Resveratrol and antifreeze protein type I show no synergistic benefits in cryopreserved ram sperm

This study investigated the effect of resveratrol (RV) after thawing of ram sperm cryopreserved with or without the addition of antifreeze protein I (AFPI) on sperm quality during the 3 h incubation period. Each ram ejaculate was split into two aliquots, diluted in a TRIS egg yolk (TEY) extender supplemented with 0 (control) or 0.1 mu g/mL AFPI, and then cooled and frozen. Thawed samples of both treatments were subdivided and incubated in Talp-Hepes medium with 0 (TEY and AFPI group) or 50 mu M of RV (TEY + RV group and AFPI + RV group) for 3 h at 38 degrees C. The sperm kinetics, capacitation status, plasma membrane integrity, mitochondrial activity, sperm-egg binding assay, and TBARS concentrations were evaluated at different intervals. Data were analyzed by mixed model, including the incubation time, AFP treatment, RV treatment, and their interactions as main effects, and the day of semen collection and the ram as random effects (P < 0.05; LS mean +/- pooled SEM).
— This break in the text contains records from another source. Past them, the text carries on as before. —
(** The acting user of a request is anonymous or a user of the store. *)
Definition actor_known (info : ContextUser) (st : Store) : Prop :=
  match info with
  | AnonymousUser => True
  | AuthenticatedUser id => is_Some (users (store_db st) !! id)
  end.

Definition empty_store : Store := mkStore (mkDB ∅ ∅ ∅ ∅ ∅) ∅.

(** The stores that the mutations of the schema build from the empty
    one, each request acting for a known user. *)
Inductive reachable
    (slugify normalize_username normalize_email make_password : string → string)
    (get_token : pk * User → string)
    (Task_description_default Task_status_default : string)
    (Task_assignee_email_default Task_due_date_default : option string)
    (Project_status_default : string) : Store → Prop :=
  | reachable_empty :
      reachable slugify normalize_username normalize_email make_password
          get_token Task_description_default
        Task_status_default Task_assignee_email_default Task_due_date_default
        Project_status_default empty_store
  | reachable_step st info call :
      reachable slugify normalize_username normalize_email make_password
          get_token Task_description_default
        Task_status_default Task_assignee_email_default Task_due_date_default
        Project_status_default st →
      actor_known info st →
      reachable slugify normalize_username normalize_email make_password
          get_token Task_description_default
        Task_status_default Task_assignee_email_default Task_due_date_default
        Project_status_default
        (Mutation_execute slugify normalize_username normalize_email make_password
            get_token
           Task_description_default Task_status_default
           Task_assignee_email_default Task_due_date_default
           Project_status_default info call st).2.

(** * Properties *)

(** ** Stepping through the monad *)

Lemma objects_get_Some {A} model (table : DB → gmap pk A) id row db :
  table db !! id = Some row →
  objects_get model table id db = (inr (id, row), db).
Proof. intros H. unfold objects_get. by rewrite H. Qed.

Lemma objects_get_None {A} model (table : DB → gmap pk A) id db :
  table db !! id = None →
  objects_get model table id db = (inl (DoesNotExist model), db).
Proof. intros H. unfold objects_get. by rewrite H. Qed.

Lemma bind_inr {A B} (c : M A) (f : A → M B) a db db' :
  c db = (inr a, db') → (c ≫= f) db = f a db'.
Proof. intros H. unfold mbind, M_bind. by rewrite H. Qed.

Lemma bind_inl {A B} (c : M A) (f : A → M B) e db db' :
  c db = (inl e, db') → (c ≫= f) db = (inl e, db').
Proof. intros H. unfold mbind, M_bind. by rewrite H. Qed.

Ltac monad_unfold :=
  unfold mbind, M_bind, mret, M_ret, gets, modify, raise; simpl.

Lemma fresh_key_None {A} (m : gmap pk A) : m !! fresh (dom m) = None.
Proof. apply not_elem_of_dom, is_fresh. Qed.

(** ** UpdateProject *)

(** C8: whoever the actor is, anonymous included, [UpdateProject] on an
    existing project succeeds without any check, overwrites the status of
    the project with the given value and saves it: the project is
    returned with the new status, and the store holds it with that status,
    all its other columns and every other row being as before. *)
Theorem UpdateProject_mutate_unconditional
    (db : DB) (info : ContextUser) (project_id : pk) (p : Project)
    (status : string) :
  projects db !! project_id = Some p →
  ∃ p' db',
    UpdateProject_mutate info project_id status db = (inr (project_id, p'), db')
    ∧ projects db' !! project_id = Some p'
    ∧ project_status p' = status
    ∧ p' = set_project_status status p
    ∧ db' = set_projects (insert project_id p') db.
Proof.
  intros Hp. exists (set_project_status status p). eexists.
  unfold UpdateProject_mutate, Project_objects_get.
  rewrite (bind_inr _ _ _ _ _ (objects_get_Some MProject projects _ _ _ Hp)).
  unfold Project_save. monad_unfold.
  split; [reflexivity|]. split; [apply lookup_insert_eq|]. done.
Qed.

Lemma UpdateProject_mutate_unconditional_witness :
  ∃ p' db',
    UpdateProject_mutate AnonymousUser 1 "ARCHIVED" Sample.db
      = (inr (1%positive, p'), db')
    ∧ projects db' !! 1%positive = Some p'
    ∧ project_status p' = "ARCHIVED"
    ∧ p' = set_project_status "ARCHIVED" Sample.website
    ∧ db' = set_projects (insert 1%positive p') Sample.db.
Proof.
  apply (UpdateProject_mutate_unconditional Sample.db AnonymousUser 1
           Sample.website "ARCHIVED").
  reflexivity.
Defined.

(** ** CreateTask *)

(** C10: [CreateTask] checks neither authentication nor membership: for
    every actor, the anonymous one included, it succeeds on an existing
    project and creates, under a new primary key, a task of that project
    with the given title and the defaults of the model elsewhere. *)
Theorem CreateTask_mutate_unchecked
    (description_default status_default : string)
    (assignee_email_default due_date_default : option string)
    (db : DB) (info : ContextUser) (project_id : pk) (p : Project)
    (title : string) :
  projects db !! project_id = Some p →
  ∃ id t db',
    CreateTask_mutate description_default status_default
        assignee_email_default due_date_default info project_id title db
      = (inr (id, t), db')
    ∧ tasks db !! id = None
    ∧ tasks db' !! id = Some t
    ∧ Project_tasks (project_id, p) db' !! id = Some t
    ∧ t = mkTask project_id title description_default status_default
            assignee_email_default due_date_default
    ∧ db' = set_tasks (insert id t) db.
Proof.
  intros Hp. eexists _, _, _.
  unfold CreateTask_mutate, Project_objects_get.
  rewrite (bind_inr _ _ _ _ _ (objects_get_Some MProject projects _ _ _ Hp)).
  unfold Task_objects_create. monad_unfold.
  split; [reflexivity|]. split; [apply fresh_key_None|].
  split; [apply lookup_insert_eq|]. split; [|done].
  unfold Project_tasks. simpl.
  apply map_lookup_filter_Some. split; [apply lookup_insert_eq|done].
Qed.

Lemma CreateTask_mutate_unchecked_witness :
  ∃ id t db',
    CreateTask_mutate "" "TODO" None None AnonymousUser 2 "Triage" Sample.db
      = (inr (id, t), db')
    ∧ tasks Sample.db !! id = None
    ∧ tasks db' !! id = Some t
    ∧ Project_tasks (2%positive, Sample.backlog) db' !! id = Some t
    ∧ t = mkTask 2 "Triage" "" "TODO" None None
    ∧ db' = set_tasks (insert id t) Sample.db.
Proof.
  apply (CreateTask_mutate_unchecked "" "TODO" None None Sample.db
           AnonymousUser 2 Sample.backlog "Triage").
  reflexivity.
Defined.

(** ** Register: the duplicate username *)

Lemma username_exists_true (db : DB) (id : pk) (u : User) username :
  users db !! id = Some u → user_username u = username →
  User_objects_filter_username_exists username db = (inr true, db).
Proof.
  intros Hu Hn. unfold User_objects_filter_username_exists, gets.
  rewrite bool_decide_eq_true_2; [done|].
  apply map_Exists_lookup. eauto.
Qed.

Lemma username_exists_false (db : DB) username :
  map_Forall (λ _ u, user_username u ≠ username) (users db) →
  User_objects_filter_username_exists username db = (inr false, db).
Proof.
  intros Hall. unfold User_objects_filter_username_exists, gets.
  rewrite bool_decide_eq_false_2; [done|].
  by apply map_not_Exists.
Qed.

(** C9: when a user with the given username exists, [Register] fails with
    the exception "Username already exists" and the store is left exactly
    as it was: no user is created, no organization is created or changed,
    no membership is added; the call returns no payload, hence no token. *)
Theorem Register_mutate_duplicate_username
    (slugify normalize_username normalize_email make_password : string → string)
    (get_token : pk * User → string)
    (db : DB) (info : ContextUser) (id : pk) (u : User)
    (username password email organization_name : string) :
  users db !! id = Some u →
  user_username u = username →
  Register_mutate slugify normalize_username normalize_email make_password
      get_token info
      username password email organization_name db
    = (inl (PyException "Username already exists"), db).
Proof.
  intros Hu Hn. unfold Register_mutate.
  by rewrite (bind_inr _ _ _ _ _ (username_exists_true _ _ _ _ Hu Hn)).
Qed.

Lemma Register_mutate_duplicate_username_witness :
  Register_mutate Sample.slugify Sample.normalize_username Sample.normalize_email
      Sample.make_password Sample.get_token
      AnonymousUser "bob" "secret" "bob@z.com" "Globex" Sample.db
    = (inl (PyException "Username already exists"), Sample.db).
Proof.
  apply (Register_mutate_duplicate_username _ _ _ _ _ Sample.db
           AnonymousUser 2
           Sample.bob "bob" "secret" "bob@z.com" "Globex");
    reflexivity.
Defined.

(** ** The [project] query *)

Lemma members_all_lookup (db : DB) (org : pk * Organization) (user : pk) :
  is_Some (Organization_members_all org db !! user) ↔ is_member db org.1 user.
Proof.
  unfold Organization_members_all, is_member. split.
  - intros [u Hu]. apply map_lookup_filter_Some in Hu as [Hu Hin]. eauto.
  - intros [Hin [u Hu]]. exists u. by apply map_lookup_filter_Some.
Qed.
The AFPI, RV treatments, and their interaction did not affect the average total motility (similar to 17.1 +/- 2.4%), progressive motility (similar to 5.6 +/- 1.4%), mitochondrial activity (similar to 35.5 +/- 2.3 arbitrary unit), plasma membrane integrity (similar to 18.2 +/- 2.4%), sperm binding capacity (similar to 2.2 +/- 0.1 sperm per mm2), TBARS concentrations (similar to 1488.7 +/- 27.4 ng/mL) and rates of capacitated (similar to 27.5 +/- 1.6%), non-capacitated (similar to 20.9 +/- 1.6%) and acrosome-reacted (similar to 56.5 +/- 4.1%) sperm. It was concluded that adding 0.1 mu g/mL AFPI to the extender used for ram semen cryopreservation and/or further in vitro culture exposure to 50 mu M RV did not improve in vitro sperm quality.